RGW在处理大量DELETE请求的时候,会导致底层LevelDB频繁进行数据库compaction(数据压缩,对磁盘性能损耗很大)操作,而且刚好整个compaction在LevelDB中又是单线程处理,很容易到达osdopthreads超时上限而导致OSD自杀。
常见的问题有:
- 对index pool进行scrub或deep-scrub的时候,如果shard对应的Object过大,会极大消耗底层存储设备性能,造成io请求超时。
- 底层deep-scrub的时候耗时过长,会出现request blocked,导致大量http请求超时而出现50x错误,从而影响到整个RGW服务的可用性。
- 当坏盘或者osd故障需要恢复数据的时候,恢复一个大体积的shard文件将耗尽存储节点性能,甚至可能因为OSD响应超时而导致整个集群出现雪崩。
2.2 根因跟踪
当bucket index所在的OSD omap过大的时候,一旦出现异常导致OSD进程崩溃,这个时候就需要进行现场"救火",用最快的速度恢复OSD服务。
先确定对应OSD的OMAP大小,这个过大会导致OSD启动的时候消耗大量时间和资源去加载levelDB数据,导致OSD无法启动(超时自杀)。
特别是这一类OSD启动需要占用非常大的内存消耗,一定要注意预留好内存。(物理内存40G左右,不行用swap顶上)
3. 临时解决方案
3.1 关闭集群scrub, deep-scrub提升集群稳定性
$ ceph osd set noscrub
$ ceph osd set nodeep-scrub
3.2 调高timeout参数,减少OSD自杀的概率
osd_op_thread_timeout = 90 #default is 15
osd_op_thread_suicide_timeout = 2000 #default is 150
If filestore op threads are hitting timeout
filestore_op_thread_timeout = 180 #default is 60
filestore_op_thread_suicide_timeout = 2000 #default is 180
Same can be done for recovery thread also.
osd_recovery_thread_timeout = 120 #default is 30
osd_recovery_thread_suicide_timeout = 2000
3.2 手工压缩OMAP
在可以停OSD的情况下,可以对OSD进行compact操作,推荐在ceph 0.94.6以上版本,低于这个版本有bug。 https://github.com/ceph/ceph/pull/7645/files
- ○ The third temporary step could be taken if OSD's have very large OMAP
- directories you can verify it with command: du -sh /var/lib/ceph/osd/ceph-$id/current/omap, then do manual leveldb compaction for OSD's.

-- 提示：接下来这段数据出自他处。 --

(* ===== verification/SocketStream.v ===== *)
(** HttpUtils/SocketStream: the stream buffer over a socket.

    One [char] array serves as get area and as put area (a buffer is used for
    one direction only). The kernel is a parameter: what arrives on the socket is the
    list of pieces [rx] carried by the buffer, of which each [recv] takes the next,
    or its first [BFSIZE] bytes, up to the first call that returns 0 or -1; the [k]-th call of [send], asked for [n] bytes, returns
    [os_send k n]. [tx] records the bytes [send] has taken. [overrun] is a ghost
    flag set by a store outside the array. *)

From S2P Require Export Streams.

Definition BFSIZE : nat := 4096.

Record SocketStreamBuffer := mk_ssb {
  __buffer : bytes;
  __socket : Z;
  gptr : nat;
  egptr : nat;
  pptr : nat;
  rx : list bytes;
  tx : bytes;
  ntx : nat;
  overrun : bool
}.

(** The constructor: empty get area, put area [[0, BFSIZE-1)]; the contents of
    the array are unspecified. *)
Definition mk_SocketStreamBuffer (init : bytes) (socket : Z) (incoming : list bytes) : SocketStreamBuffer :=
  mk_ssb init socket 0 0 0 incoming [] 0 false.

Definition epptr : nat := BFSIZE - 1.

(** The streams over a buffer, in the state that their constructors leave. *)
Definition SocketInputStream : Type := istream SocketStreamBuffer.
Definition SocketOutputStream : Type := ostream SocketStreamBuffer.
Definition new_SocketInputStream (buff : SocketStreamBuffer) : SocketInputStream := mk_istream buff false false.
Definition new_SocketOutputStream (buff : SocketStreamBuffer) : SocketOutputStream := mk_ostream buff false.

(** * Reading *)

Definition ssb_get_area (b : SocketStreamBuffer) : bytes :=
  take (egptr b - gptr b) (drop (gptr b) (__buffer b)).

Definition ssb_gbump (n : nat) (b : SocketStreamBuffer) : SocketStreamBuffer :=
  mk_ssb (__buffer b) (__socket b) (gptr b + n) (egptr b) (pptr b) (rx b) (tx b) (ntx b) (overrun b).

(** What a [recv] leaves of a piece stays in front of the others. *)
Definition put_back (left : bytes) (pieces : list bytes) : list bytes :=
  match left with [] => pieces | _ => left :: pieces end.

(** [underflow]: a [recv] of at most [BFSIZE] bytes into the array; its first
    character is returned as a plain [char], converted to [int]. *)
Definition ssb_underflow (b : SocketStreamBuffer) : Z * SocketStreamBuffer :=
  match rx b with
  | [] => (EOF, b)
  | [] :: _ => (EOF, b)
  | (x :: d) :: rx' =>
      let received := take BFSIZE (x :: d) in
      let recvLen := length received in
      (char_as_int x,
       mk_ssb (received ++ drop recvLen (__buffer b)) (__socket b) 0 recvLen
              (pptr b) (put_back (drop BFSIZE (x :: d)) rx') (tx b) (ntx b) (overrun b))
  end.

(** [showmanyc] is not overridden: the default returns 0. *)
#[global] Instance ssb_StreamBuf : StreamBuf SocketStreamBuffer := {
  get_area := ssb_get_area;
  gbump := ssb_gbump;
  underflow := ssb_underflow;
  showmanyc _ := 0
}.

Definition ch_FF : ascii := ascii_of_N 255.

(** The results of [recv]: a piece of more than [BFSIZE] bytes takes several. *)
Fixpoint split_piece (fuel : nat) (c : bytes) : list bytes :=
  match fuel, c with
  | S f, _ :: _ => take BFSIZE c :: split_piece f (drop BFSIZE c)
  | _, _ => []
  end.
Definition received (c : bytes) : list bytes :=
  match c with [] => [[]] | _ => split_piece (length c) c end.

(** What the reader can see of the data to come: a result of [recv] that begins
    with byte 255 looks like the end of the stream. *)
Fixpoint seen (pieces : list bytes) : bytes :=
  match pieces with
  | [] => []
  | [] :: _ => []
  | (x :: d) :: cs => if decide (x = ch_FF) then [] else (x :: d) ++ seen cs
  end.
Definition visible (chunks : list bytes) : bytes := seen (chunks ≫= received).
(* ===== verification/ResourceAccessor.v ===== *)
(** HttpUtils/ResourceAccessor: access to the content of a static resource,
    directly in the file system or through a cache. *)

From S2P Require Export Error Router Reader Cache.

(** The file system: opening a path for reading gives a stream positioned at its
    start, or fails. *)
Class FileSystem := fs_open : bytes → option reader.

(** [IResourceAccessor::access]: the reader and the error it sets, over a state
    of the accessor; [fuel] bounds its loop. *)
Class IResourceAccessor (A : Type) :=
  access : nat → ValidResource → SM A (option reader * Error).

(** * FileAccessor *)

Section FileAccessor.
Context `{FileSystem}.

Definition FileAccessor_access (sr : ValidResource) : option reader * Error :=
  match fs_open (getPath sr) with
  | Some r => (Some r, SERVER_OK)
  | None => (None, INVALID_FILE_PATH)
  end.

(** It has no state. *)
#[global] Instance FileAccessor_IResourceAccessor : IResourceAccessor () :=
  λ _ sr, mret (FileAccessor_access sr).
End FileAccessor.

(** * CachedResourceAccessor *)

Section CachedResourceAccessor.
Context `{FileSystem, FileAvail} {C : Type} `{ICache C}.

(** The loop that fills [resource] from the file: the bytes read, or [None]
    when the stream failed. *)
Fixpoint fill_loop (fuel rest : nat) (acc : bytes) (r : reader) : outcome (option (bytes * reader)) :=
  match rest with
  | O => Ret (Some (acc, r))
  | _ =>
      match fuel with
      | O => Spin
      | S f =>
          let '(d, r1) := read_some rest r in
          if r_fail r1 then Ret None
          else fill_loop f (rest - length d) (acc ++ d) r1
      end
  end.

(** After a miss, with a cache: measure the file, and if it may be cached read it
    whole. What it gives is the resource to [put], or else the reader and the
    error to return. *)
Definition load_resource (fuel : nat) (path : bytes) (in_ : reader) : outcome (bytes + option reader * Error) :=
  let filesize := tellg (seekg_end in_) in
  let in1 := seekg_beg (seekg_end in_) in
  if filesize <? 0 then Throw length_error
  else
    let n := Z.to_nat filesize in
    if validKey (C := C) path && validVal (C := C) (replicate n NUL) then
      r ← fill_loop fuel n [] in1;
      match r with
      | None => mret (inr (None, FILE_READ_ABORT))
      | Some (resource, _) => mret (inl resource)
      end
    else mret (inr (Some in1, SERVER_OK)).

(** The resource is [put] and returned as a string stream. *)
Definition fill_cache (fuel : nat) (path : bytes) (in_ : reader) (c : C)
  : outcome ((option reader * Error) * C) :=
  r ← load_resource fuel path in_;
  match r with
  | inr res => mret (res, c)
  | inl resource =>
      '(_, c') ← cache_put path resource c;
      mret ((Some (istringstream resource), SERVER_OK), c')
  end.

(** The state is the cache pointer, [None] for a null one, which the constructor
    is given. *)
Definition new_CachedResourceAccessor (cache : option C) : option C := cache.

Definition CachedResourceAccessor_access (fuel : nat) (sr : ValidResource)
  : SM (option C) (option reader * Error) := λ cache,
  let path := getPath sr in
  match cache with
  | None =>
      Ret (FileAccessor_access sr, None)
  | Some c =>
      '(hit, c1) ← cache_get path c;
      match hit with
      | Some resource => mret ((Some (istringstream resource), SERVER_OK), Some c1)
      | None =>
          match FileAccessor_access sr with
          | (Some in_, SERVER_OK) =>
              '(res, c2) ← fill_cache fuel path in_ c1;
              mret (res, Some c2)
          | res => Ret (res, Some c1)
          end
      end
  end.

#[global] Instance CachedResourceAccessor_IResourceAccessor : IResourceAccessor (option C) :=
  CachedResourceAccessor_access.
End CachedResourceAccessor.

(** * What accessing promises *)

(** Files open as good streams at their start; [file_content] is what they hold. *)
Class FileSystemOk `{FileSystem} : Prop :=
  fs_open_ok p r : fs_open p = Some r → r_fail r = false ∧ r_pos r = 0%nat.

Definition file_content `{FileSystem} (p : bytes) : option bytes := r_data <$> fs_open p.

(** The contract of an accessor over a file system that does not change: a
    resource whose path names a file is delivered in full, with SERVER_OK; another
    gives no reader and INVALID_FILE_PATH. [fuel] must cover the longest file. *)
Class IResourceAccessorOk (A : Type) `{FileSystem} `{IResourceAccessor A} := {
  accessor_inv : A → Prop;
  path_ok : bytes → Prop;
  access_ok fuel sr a :
    accessor_inv a → path_ok (getPath sr) →
    (∀ d, file_content (getPath sr) = Some d → length d ≤ fuel)%nat →
    ∃ res a', access fuel sr a = Ret (res, a') ∧ accessor_inv a' ∧
      match file_content (getPath sr) with
      | Some d => ∃ r, res = (Some r, SERVER_OK) ∧ r_data r = d ∧ r_pos r = 0%nat ∧ r_fail r = false
      | None => res = (None, INVALID_FILE_PATH)
      end
}.

Section FileAccessor_ok.
Context `{FileSystemOk}.

Lemma FileAccessor_spec sr :
  match file_content (getPath sr) with
  | Some d => ∃ r, FileAccessor_access sr = (Some r, SERVER_OK) ∧ r_data r = d ∧
                   r_pos r = 0%nat ∧ r_fail r = false
  | None => FileAccessor_access sr = (None, INVALID_FILE_PATH)
  end.
Proof.
  unfold file_content, FileAccessor_access. destruct (fs_open (getPath sr)) as [r|] eqn:E; simpl; [|done].
  destruct (fs_open_ok _ _ E). by exists r.
Qed.

#[global, refine] Instance FileAccessor_ok : IResourceAccessorOk () := {
  accessor_inv _ := True; path_ok _ := True
}.
Proof.
  intros fuel sr [] _ _ _. exists (FileAccessor_access sr), (). split_and!; [done|done|].
  apply FileAccessor_spec.
Defined.
End FileAccessor_ok.

Section CachedResourceAccessor_ok.
Context `{FileSystemOk, FileAvailOk} {C : Type} `{ICacheOk C}.

(** The loop reads all that is left of a good reader, in at most as many
    iterations as there are bytes. *)
Lemma fill_loop_reads fuel acc r :
  reader_wf r → (length (rest_of r) ≤ fuel)%nat →
  ∃ r', fill_loop fuel (length (rest_of r)) acc r = Ret (Some (acc ++ rest_of r, r')).
Proof.
  revert acc r. induction fuel as [|f IH]; intros acc r Hwf Hf;
    (destruct (length (rest_of r)) as [|n] eqn:Hlen;
     [exists r; destruct (rest_of r); [by rewrite app_nil_r|done]|]); [lia|].
  destruct (read_some_spec (S n) r Hwf) as (k & Hr & Hk1 & Hk2 & Hk3 & Hwf' & Hrest).
  simpl. rewrite Hr. rewrite (proj1 Hwf').
  rewrite length_take, Nat.min_l by lia.
  assert (length (rest_of (set_pos (r_pos r + k) r)) = S n - k)%nat as Hl'
    by (rewrite Hrest, length_drop; lia).
  destruct (IH (acc ++ take k (rest_of r)) (set_pos (r_pos r + k) r) Hwf' ltac:(lia)) as [r' Hr'].
  exists r'. rewrite Hl' in Hr'. replace (match k with 0 => S n | S l => n - l end)%nat with (S n - k)%nat by (destruct k; lia).
  rewrite Hr', Hrest, <- app_assoc, take_drop. done.
Qed.

(** Everything the cache could answer is what the file of that name holds. *)
Definition coherent (c : C) : Prop :=
  cache_inv c ∧ ∀ k v, key_ok k → stored c !! k = Some v → file_content k = Some v.

Definition accessor_coherent (cache : option C) : Prop :=
  match cache with None => True | Some c => coherent c end.

Lemma coherent_put k v c :
  coherent c → key_ok k → file_content k = Some v →
  ∃ b c', cache_put k v c = Ret (b, c') ∧ coherent c'.
Proof.
  intros [Hinv Hc] Hk Hfc. destruct (cache_put_ok k v c Hinv Hk) as (b & c' & Hp & Hinv' & Hs & _).
  exists b, c'. split; [done|]. split; [done|]. intros k' v' Hk' Hv'. destruct Hs as [Hs|Hs]; rewrite Hs in Hv'; [by apply Hc|].
  apply lookup_insert_Some in Hv' as [[<- <-]|[_ Hv']]; [done|by apply Hc].
Qed.

(** A file is either read whole, or handed on at its start. *)
Lemma load_resource_ok fuel path r :
  fs_open path = Some r → (length (r_data r) ≤ fuel)%nat →
  load_resource (C := C) fuel path r = Ret (inl (r_data r)) ∨
  load_resource (C := C) fuel path r = Ret (inr (Some (set_pos 0 r), SERVER_OK)) ∧ r_fail r = false.
Proof.
  intros Ho Hf. destruct (fs_open_ok _ _ Ho) as [Hfail Hpos]. assert (reader_wf r) as Hwf by (split; [done|lia]).
  destruct (seek_measure r Hwf) as [Ht Hb]. unfold load_resource. rewrite Ht, Hb, Nat2Z.id.
  destruct (Z.ltb_spec (Z.of_nat (length (r_data r))) 0); [lia|].
  destruct (validKey path && validVal _); [left|by right].
  destruct (fill_loop_reads fuel [] (set_pos 0 r)) as [r' Hl]; [by split; simpl; [|lia]|done|].
  change (rest_of (set_pos 0 r)) with (r_data r) in Hl. by rewrite Hl.
Qed.

Lemma fill_cache_ok fuel path r c d :
  coherent c → key_ok path → fs_open path = Some r → r_data r = d → (length d ≤ fuel)%nat →
  ∃ r' c', fill_cache fuel path r c = Ret ((Some r', SERVER_OK), c') ∧ coherent c' ∧
           r_data r' = d ∧ r_pos r' = 0%nat ∧ r_fail r' = false.
Proof.
  intros Hcoh Hk Ho <- Hf. unfold fill_cache.
  destruct (load_resource_ok fuel path r Ho Hf) as [->|[-> Hfail]]; rewrite ret_bind.
  - destruct (coherent_put path (r_data r) c) as (b & c' & -> & Hc'); [done|done| |].
    { unfold file_content. by rewrite Ho. }
    by exists (istringstream (r_data r)), c'.
  - exists (set_pos 0 r), c. by split_and!.
Qed.

Lemma CachedResourceAccessor_refines fuel sr cache :
  accessor_coherent cache → key_ok (getPath sr) →
  (∀ d, file_content (getPath sr) = Some d → length d ≤ fuel)%nat →
  ∃ res cache', CachedResourceAccessor_access fuel sr cache = Ret (res, cache') ∧
    accessor_coherent cache' ∧
    match file_content (getPath sr) with
    | Some d => ∃ r, res = (Some r, SERVER_OK) ∧ r_data r = d ∧ r_pos r = 0%nat ∧ r_fail r = false
    | None => res = (None, INVALID_FILE_PATH)
    end.
Proof.
  intros Hcoh Hk Hf. unfold CachedResourceAccessor_access. destruct cache as [c|].
  2: { exists (FileAccessor_access sr), None. split_and!; [done|done|]. apply FileAccessor_spec. }
  destruct Hcoh as [Hinv Hc].
  destruct (cache_get_ok (getPath sr) c Hinv Hk) as ([v|] & c1 & Hg & Hinv1 & Hs & Hv);
    rewrite Hg, ret_bind;
    assert (coherent c1) as Hcoh1 by (split; [done|by rewrite Hs]).
  - rewrite (Hc _ _ Hk (Hv v eq_refl)). eexists _, _. split_and!; [done|done|]. by exists (istringstream v).
  - pose proof (FileAccessor_spec sr) as Hspec. unfold file_content in *.
    destruct (fs_open (getPath sr)) as [r|] eqn:Ho; simpl in *.
    + destruct Hspec as (r0 & Hr0 & _). rewrite Hr0.
      unfold FileAccessor_access in Hr0. rewrite Ho in Hr0. injection Hr0 as <-.
      destruct (fill_cache_ok fuel (getPath sr) r c1 (r_data r) Hcoh1 Hk Ho eq_refl (Hf _ eq_refl))
        as (r' & c' & -> & Hcoh' & Hr'). eexists _, _. split_and!; [done|done|]. by exists r'.
    + rewrite Hspec. by exists (None, INVALID_FILE_PATH), (Some c1).
Qed.

#[global, refine] Instance CachedResourceAccessor_ok : IResourceAccessorOk (option C) := {
  accessor_inv := accessor_coherent; path_ok := key_ok
}.
Proof. intros fuel sr a. apply CachedResourceAccessor_refines. Defined.
End CachedResourceAccessor_ok.

(** * Properties *)

(** C18: over a file system that does not change, the cached accessor behaves as
    the plain one: the same error, and a good reader at the start of the same
    content, however the (lawful) cache hits, misses, forgets or refuses; its loop
    stops, and the cache stays coherent with the files. *)
Theorem cached_access_refines_file `{FileSystemOk, FileAvailOk} {C} `{ICacheOk C} fuel sr (cache : option C) :
  accessor_coherent cache → key_ok (getPath sr) →
  (∀ d, file_content (getPath sr) = Some d → length d ≤ fuel)%nat →
  ∃ o e cache', CachedResourceAccessor_access fuel sr cache = Ret ((o, e), cache') ∧
    accessor_coherent cache' ∧
    e = snd (FileAccessor_access sr) ∧
    match o, fst (FileAccessor_access sr) with
    | Some r, Some r0 => r_data r = r_data r0 ∧ r_pos r = r_pos r0 ∧ r_fail r = r_fail r0
    | None, None => True
    | _, _ => False
    end.
Proof.
  intros Hc Hk Hf. destruct (CachedResourceAccessor_refines fuel sr cache Hc Hk Hf) as ([o e] & cache' & Hrun & Hc' & Hres).
  exists o, e, cache'. split_and!; [done|done|..]; pose proof (FileAccessor_spec sr) as Hs;
    destruct (file_content (getPath sr)) as [d|].
  - destruct Hres as (r & [= -> ->] & _). by destruct Hs as (r0 & -> & _).
  - injection Hres as -> ->. by rewrite Hs.
  - destruct Hres as (r & [= -> ->] & Hr1 & Hr2 & Hr3), Hs as (r0 & -> & Hs1 & Hs2 & Hs3).
    simpl. by split_and!; congruence.
  - injection Hres as -> ->. by rewrite Hs.
Qed.
(** C17: answering a request over an output buffer that keeps its contract (the
    socket's does when each [send] takes everything or nothing): if the stream has not
    failed after the final flush then the device has received, after all that was
    written before, exactly the status line, the length of the body, an empty line
    and the body; and the error code is SERVER_OK. *)
Theorem response_delivered {R A Ob} `{IRouterOk R} `{IResourceAccessorOk A} `{OStreamBufOk Ob}
    `{MapOrderOk} `{FileAvailOk} fuel req (router : R) (a : A) (os : ostream Ob) buf :
  router_wf router → reachable_files fuel router → accessor_inv a →
  (length (answer_body req router) ≤ fuel)%nat → owf (obuf os) → obad os = false →
  ∃ res a' e os' res' buf',
    getResponseFromRequest fuel req router a = Ret (res, a') ∧
    response fuel os res buf = Ret (e, (os', res', buf')) ∧
    (obad os' = false →
     e = SERVER_OK ∧
     delivered (obuf os') = sunk (obuf os)
       ++ answer_wire (answer_version req) (answer_code req router) (answer_body req router)).
Proof.
  intros Hr Hf Ha Hl Hwf Hb. destruct (getResponseFromRequest_answers fuel req router a Hr Hf Ha)
    as (res & a' & Hrun & _ & Hv & Hs & Hh & (body & Hbody & Hdata & Hpos & Hfail)).
  rewrite <- Hdata in Hl |- *.
  destruct (response_spec fuel os res buf _ body Hb Hv Hbody) as (e & res' & buf' & Hres & He & _);
    [split; [done|lia]|done|].
  rewrite Hs, Hh, wire_no_header in Hres, He. eexists res, a', e, _, res', buf'. split_and!; [done|exact Hres|].
  set (w := answer_wire _ _ _) in *. intros Hok.
  destruct (oflush (owrite w os)) as [o b] eqn:E. simpl in Hok. subst b.
  destruct (owrite w os) as [o1 b1] eqn:E1. destruct b1; [by unfold oflush in E; simpl in E|].
  pose proof (owrite_ok w os) as Hw. rewrite E1 in Hw. destruct (Hw Hwf eq_refl) as (_ & Hwf1 & Hs1).
  pose proof (oflush_ok (mk_ostream o1 false)) as Hfl. rewrite E in Hfl.
  destruct (Hfl Hwf1 eq_refl) as (_ & _ & _ & Hd). split; [by apply He|].
  simpl in *. by rewrite Hd, Hs1.
Qed.

(** C35: writing a response always stops, and its error code tells exactly
    whether the stream accepted the whole response; it says nothing of the flush
    that follows. *)
Theorem response_error_code {Ob} `{OStreamBufOk Ob} `{MapOrder} `{FileAvailOk} fuel (os : ostream Ob) res buf v body :
  obad os = false → __version res = Some v → __body res = Some body → reader_wf body →
  (length (r_data body) ≤ fuel)%nat →
  ∃ e os' res' buf', response fuel os res buf = Ret (e, (os', res', buf')) ∧
    os' = oflush (owrite (wire_response v (__status res) (__header res) (r_data body)) os) ∧
    (e = SERVER_OK ↔
     obad (owrite (wire_response v (__status res) (__header res) (r_data body)) os) = false).
Proof.
  intros Hb Hv Hbody Hwf Hl. destruct (response_spec fuel os res buf v body Hb Hv Hbody Hwf Hl)
    as (e & res' & buf' & Hrun & He & _). by eexists e, _, res', buf'.
Qed.
Lemma new_pool_wf maxConn maxRef : maxRef < UINT_MAX → pool_wf (new_RedisConnectionPool maxConn maxRef).
Proof.
  intros H. split; simpl; [constructor|done|lia|by apply N.mod_lt|done|].
  rewrite uint32_small; [done|]. unfold UINT_MAX in H. lia.
Qed.

(** The loop finds the first entry of the least count below the bound, if any. *)
Lemma choose_spec m ret minref ret' minref' :
  sorted m → choose m ret minref = (ret', minref') →
  (∀ c n, find c m = Some n → minref' ≤ n) ∧
  ((ret' = ret ∧ minref' = minref) ∨ (find ret' m = Some minref' ∧ minref' < minref)).
Proof.
  revert ret minref. induction m as [|[c0 n0] m IH]; intros ret minref Hs; simpl.
  - intros [= <- <-]. split; [done|by left].
  - apply sorted_cons_inv in Hs as [Hs Hf]. destruct (N.ltb_spec n0 minref) as [Hlt|Hge]; intros Hc;
      destruct (IH _ _ Hs Hc) as [Hall Hor].
    + split.
      * intros c n. destruct (N.eqb_spec c c0); [intros [= ->]|apply Hall].
        destruct Hor as [[_ ->]|[_ ?]]; lia.
      * right. destruct Hor as [[-> ->]|[Hfd Hlt']]; [by rewrite N.eqb_refl|].
        destruct (N.eqb_spec ret' c0) as [->|]; [by rewrite find_above in Hfd|]. split; [done|lia].
    + split.
      * intros c n. destruct (N.eqb_spec c c0); [intros [= ->]|apply Hall].
        destruct Hor as [[_ ->]|[_ ?]]; lia.
      * destruct Hor as [?|[Hfd Hlt]]; [by left|right].
        destruct (N.eqb_spec ret' c0) as [->|]; [by rewrite find_above in Hfd|done].
Qed.

(** What [getOneConnection] does on a well-formed pool: either every connection
    is fully used, or it takes one of the least used and counts it. *)
Lemma getOneConnection_cases p c p' :
  pool_wf p → getOneConnection p = (c, p') →
  (c = null_conn ∧ p' = p ∧ ∀ c n, find c (__conns p) = Some n → n = __maxRef p) ∨
  (∃ n, c ≠ null_conn ∧ find c (__conns p) = Some n ∧ n < __maxRef p ∧
        (∀ c' n', find c' (__conns p) = Some n' → n ≤ n') ∧
        p' = set_conns (adjust (λ n, uint32 (n + 1)) c (__conns p)) p).
Proof.
  intros Hwf. unfold getOneConnection. pose proof (wf_maxref p Hwf) as Hmax. unfold UINT_MAX in Hmax.
  rewrite uint32_small by lia. destruct (choose _ _ _) as [ret minref] eqn:E.
  destruct (choose_spec _ _ _ _ _ (wf_sorted p Hwf) E) as [Hall Hor].
  destruct (N.leb_spec (__maxRef p) minref) as [Hle|Hlt]; intros [= <- <-].
  - left. split_and!; [done..|]. intros c n Hc. pose proof (Hall c n Hc). pose proof (wf_refs p Hwf c n Hc). lia.
  - right. destruct Hor as [[_ ->]|[Hfd _]]; [lia|]. exists minref. split_and!; try done.
    intros ->. by rewrite (wf_null p Hwf) in Hfd.
Qed.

- ■ ceph tell osd.$id compact or
- ■ ceph daemon osd.$id compact or
- ■ Add leveldb_compact_on_mount = true in [osd.$id] or [osd] section
- and restart the OSD.
- ■ This makes sure that it compacts the leveldb and then bring the
- OSD back up/in which really helps.
#开启noout操作
$ ceph osd set noout
#停OSD服务
$ systemctl stop ceph-osd@<osd-id>
#在ceph.conf中对应的[osd.id]加上下面配置
leveldb_compact_on_mount = true
#启动osd服务
$ systemctl start ceph-osd@<osd-id>
#使用ceph -s命令观察结果,最好同时使用tailf命令去观察对应的OSD日志.等所有pg处于active+clean之后再继续下面的操作
$ ceph -s
#确认compact完成以后的omap大小:
$ du -sh /var/lib/ceph/osd/ceph-$id/current/omap
#删除osd中临时添加的leveldb_compact_on_mount配置
#取消noout操作(视情况而定,建议线上还是保留noout):
$ ceph osd unset noout
4. 永久解决方案
4.1 提前规划好bucket shard
index pool一